Sustainability image light bulb at sunset
Sustainability image light bulb at sunset by Intel Free Press

These are two words with complementary meanings.

Sustainability

Sustainability graphic on Performance.govIn general terms, sustainability is the endurance of systems and processes. The organizing principle for sustainability is sustainable development, which includes the four interconnected domains: ecology, economics, politics and culture.

At BYM Canterbury in 2009 Quakers made a corporate decision to become a sustainable low-carbon community. Receiving inspiration through the Woodbrooke funded Swarthmore Lecture by Pam Lunn Costing not less than everything: sustainability and spirituality in challenging times.

I’ve written about this before – click on the Sustainability tag on the sidebar to read all other posts on this theme.

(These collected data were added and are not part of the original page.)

Record inbox := MkInbox {
  ch : list Envelope; steer : list SteerEntry; turnActive : bool; deferredInjects : list (Envelope * gostr);
  held : list Envelope; heldGen : nat; heldWatchGen : nat; heldWatch : option gateWatch; pending : list Envelope;
  usageHeld : list Envelope; resume : bool; usageKick : bool; busy : nat; pendingExempt : bool;
  turnCancel : option bool; waitCancel : option bool; lastSeq : N; stopThrough : N; evictReq : bool; lastUsed : Time;
}.

Definition set_ch v i := MkInbox v (steer i) (turnActive i) (deferredInjects i) (held i) (heldGen i) (heldWatchGen i) (heldWatch i) (pending i) (usageHeld i) (resume i) (usageKick i) (busy i) (pendingExempt i) (turnCancel i) (waitCancel i) (lastSeq i) (stopThrough i) (evictReq i) (lastUsed i).
Definition set_steer v i := MkInbox (ch i) v (turnActive i) (deferredInjects i) (held i) (heldGen i) (heldWatchGen i) (heldWatch i) (pending i) (usageHeld i) (resume i) (usageKick i) (busy i) (pendingExempt i) (turnCancel i) (waitCancel i) (lastSeq i) (stopThrough i) (evictReq i) (lastUsed i).
Definition set_turnActive v i := MkInbox (ch i) (steer i) v (deferredInjects i) (held i) (heldGen i) (heldWatchGen i) (heldWatch i) (pending i) (usageHeld i) (resume i) (usageKick i) (busy i) (pendingExempt i) (turnCancel i) (waitCancel i) (lastSeq i) (stopThrough i) (evictReq i) (lastUsed i).
Definition set_deferredInjects v i := MkInbox (ch i) (steer i) (turnActive i) v (held i) (heldGen i) (heldWatchGen i) (heldWatch i) (pending i) (usageHeld i) (resume i) (usageKick i) (busy i) (pendingExempt i) (turnCancel i) (waitCancel i) (lastSeq i) (stopThrough i) (evictReq i) (lastUsed i).
Definition set_held v i := MkInbox (ch i) (steer i) (turnActive i) (deferredInjects i) v (heldGen i) (heldWatchGen i) (heldWatch i) (pending i) (usageHeld i) (resume i) (usageKick i) (busy i) (pendingExempt i) (turnCancel i) (waitCancel i) (lastSeq i) (stopThrough i) (evictReq i) (lastUsed i).
Definition set_heldGen v i := MkInbox (ch i) (steer i) (turnActive i) (deferredInjects i) (held i) v (heldWatchGen i) (heldWatch i) (pending i) (usageHeld i) (resume i) (usageKick i) (busy i) (pendingExempt i) (turnCancel i) (waitCancel i) (lastSeq i) (stopThrough i) (evictReq i) (lastUsed i).
Definition set_heldWatchGen v i := MkInbox (ch i) (steer i) (turnActive i) (deferredInjects i) (held i) (heldGen i) v (heldWatch i) (pending i) (usageHeld i) (resume i) (usageKick i) (busy i) (pendingExempt i) (turnCancel i) (waitCancel i) (lastSeq i) (stopThrough i) (evictReq i) (lastUsed i).
Definition set_heldWatch v i := MkInbox (ch i) (steer i) (turnActive i) (deferredInjects i) (held i) (heldGen i) (heldWatchGen i) v (pending i) (usageHeld i) (resume i) (usageKick i) (busy i) (pendingExempt i) (turnCancel i) (waitCancel i) (lastSeq i) (stopThrough i) (evictReq i) (lastUsed i).
Definition set_pending v i := MkInbox (ch i) (steer i) (turnActive i) (deferredInjects i) (held i) (heldGen i) (heldWatchGen i) (heldWatch i) v (usageHeld i) (resume i) (usageKick i) (busy i) (pendingExempt i) (turnCancel i) (waitCancel i) (lastSeq i) (stopThrough i) (evictReq i) (lastUsed i).
Definition set_usageHeld v i := MkInbox (ch i) (steer i) (turnActive i) (deferredInjects i) (held i) (heldGen i) (heldWatchGen i) (heldWatch i) (pending i) v (resume i) (usageKick i) (busy i) (pendingExempt i) (turnCancel i) (waitCancel i) (lastSeq i) (stopThrough i) (evictReq i) (lastUsed i).
Definition set_resume v i := MkInbox (ch i) (steer i) (turnActive i) (deferredInjects i) (held i) (heldGen i) (heldWatchGen i) (heldWatch i) (pending i) (usageHeld i) v (usageKick i) (busy i) (pendingExempt i) (turnCancel i) (waitCancel i) (lastSeq i) (stopThrough i) (evictReq i) (lastUsed i).
Definition set_usageKick v i := MkInbox (ch i) (steer i) (turnActive i) (deferredInjects i) (held i) (heldGen i) (heldWatchGen i) (heldWatch i) (pending i) (usageHeld i) (resume i) v (busy i) (pendingExempt i) (turnCancel i) (waitCancel i) (lastSeq i) (stopThrough i) (evictReq i) (lastUsed i).
Definition set_busy v i := MkInbox (ch i) (steer i) (turnActive i) (deferredInjects i) (held i) (heldGen i) (heldWatchGen i) (heldWatch i) (pending i) (usageHeld i) (resume i) (usageKick i) v (pendingExempt i) (turnCancel i) (waitCancel i) (lastSeq i) (stopThrough i) (evictReq i) (lastUsed i).
Definition set_pendingExempt v i := MkInbox (ch i) (steer i) (turnActive i) (deferredInjects i) (held i) (heldGen i) (heldWatchGen i) (heldWatch i) (pending i) (usageHeld i) (resume i) (usageKick i) (busy i) v (turnCancel i) (waitCancel i) (lastSeq i) (stopThrough i) (evictReq i) (lastUsed i).
Definition set_turnCancel v i := MkInbox (ch i) (steer i) (turnActive i) (deferredInjects i) (held i) (heldGen i) (heldWatchGen i) (heldWatch i) (pending i) (usageHeld i) (resume i) (usageKick i) (busy i) (pendingExempt i) v (waitCancel i) (lastSeq i) (stopThrough i) (evictReq i) (lastUsed i).
Definition set_waitCancel v i := MkInbox (ch i) (steer i) (turnActive i) (deferredInjects i) (held i) (heldGen i) (heldWatchGen i) (heldWatch i) (pending i) (usageHeld i) (resume i) (usageKick i) (busy i) (pendingExempt i) (turnCancel i) v (lastSeq i) (stopThrough i) (evictReq i) (lastUsed i).
Definition set_lastSeq v i := MkInbox (ch i) (steer i) (turnActive i) (deferredInjects i) (held i) (heldGen i) (heldWatchGen i) (heldWatch i) (pending i) (usageHeld i) (resume i) (usageKick i) (busy i) (pendingExempt i) (turnCancel i) (waitCancel i) v (stopThrough i) (evictReq i) (lastUsed i).
Definition set_stopThrough v i := MkInbox (ch i) (steer i) (turnActive i) (deferredInjects i) (held i) (heldGen i) (heldWatchGen i) (heldWatch i) (pending i) (usageHeld i) (resume i) (usageKick i) (busy i) (pendingExempt i) (turnCancel i) (waitCancel i) (lastSeq i) v (evictReq i) (lastUsed i).
Definition set_evictReq v i := MkInbox (ch i) (steer i) (turnActive i) (deferredInjects i) (held i) (heldGen i) (heldWatchGen i) (heldWatch i) (pending i) (usageHeld i) (resume i) (usageKick i) (busy i) (pendingExempt i) (turnCancel i) (waitCancel i) (lastSeq i) (stopThrough i) v (lastUsed i).
Definition set_lastUsed v i := MkInbox (ch i) (steer i) (turnActive i) (deferredInjects i) (held i) (heldGen i) (heldWatchGen i) (heldWatch i) (pending i) (usageHeld i) (resume i) (usageKick i) (busy i) (pendingExempt i) (turnCancel i) (waitCancel i) (lastSeq i) (stopThrough i) (evictReq i) v.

There is also a recognition that we need to include our own processes and policies within that consideration – do we need this many jobs and committees? If our main purpose of existing is to be a worshipping group, then to give service to the world than what supports that and what drains it? Which leads us on to the other S…

Stewardship

Stewardship is perhaps more specific – it is the careful and responsible management of something, usually resources. Quaker Faith & Practice has this to say about our assets and how they are used:

14.04 Whilst the work of area meetings may vary, our assets are used for:

  1. strengthening the life and witness of our local meetings;
  2. spreading the message of Friends and interpreting and developing the thought and practice of the Religious Society of Friends;
  3. undertaking our service for the relief of suffering at home and abroad;
  4. funding the concerns of Friends that our meetings have adopted or agreed to support;
  5. providing for the pastoral care of individual Friends, including assistance to those in need and for education;
  6. maintaining and developing our meeting houses as places in which to worship and from which to carry our witness into the world;
  7. administering and maintaining the organisation of Britain Yearly Meeting.

Whilst Quaker Stewardship Committee http://quaker.org.uk/qsc has responsibilities laid upon it to both ensure that meetings are doing this and supporting them in this endeavour.

‘…support meetings in their stewardship of finance and property; encourage accountability, transparency and integrity in all our affairs and enable Friends to work with statutory bodies, such as those administering charity law, on issues that affect all meetings and their associated bodies. ‘ (Quaker faith & practice, section 14.28) (Third Edition)

Stewardship, as I mentioned above, can also refer to the energy and time of people. Nomination committees are finding it hard to find enough people to fill all the roles they have to fill. This has meant that meetings – both local and area, have become aware that human resources need to be managed and cared for. Investigating what jobs must be done, which can or must be out sourced to professionals and which can be reduced to the essentials or even done away with.

One Quaker in a tiny meeting told me,

“we threw out everything and then said – what do we need? A place to worship – well we had a building already, so that was o.k. Next we thought we need someone to open up and drew up a rota for that. Slowly added back jobs, but only if someone wanted to do it. We still don’t have everything that Qf&P says we should, but we meet and we’re swimming now not drowning.”

15.02 Quaker Faith & Practice (fifth edition) starts Chapter 15 on Trusteeship with

As members of the Religious Society of Friends we are all called upon to exercise stewardship over the Society’s resources. This is stewardship in its widest sense: ensuring that money and buildings are used wisely and well; that business decisions are taken in right ordering; that all within a meeting, both its members and its employees, are supported and helped to play a full role in the Society’s affairs; that the meeting’s children are cared for and nurtured; that eldership and oversight flourish. We are all called to participate in building a responsible and caring community.

  • What has your meeting done to ensure the stewardship of the Society’s resources?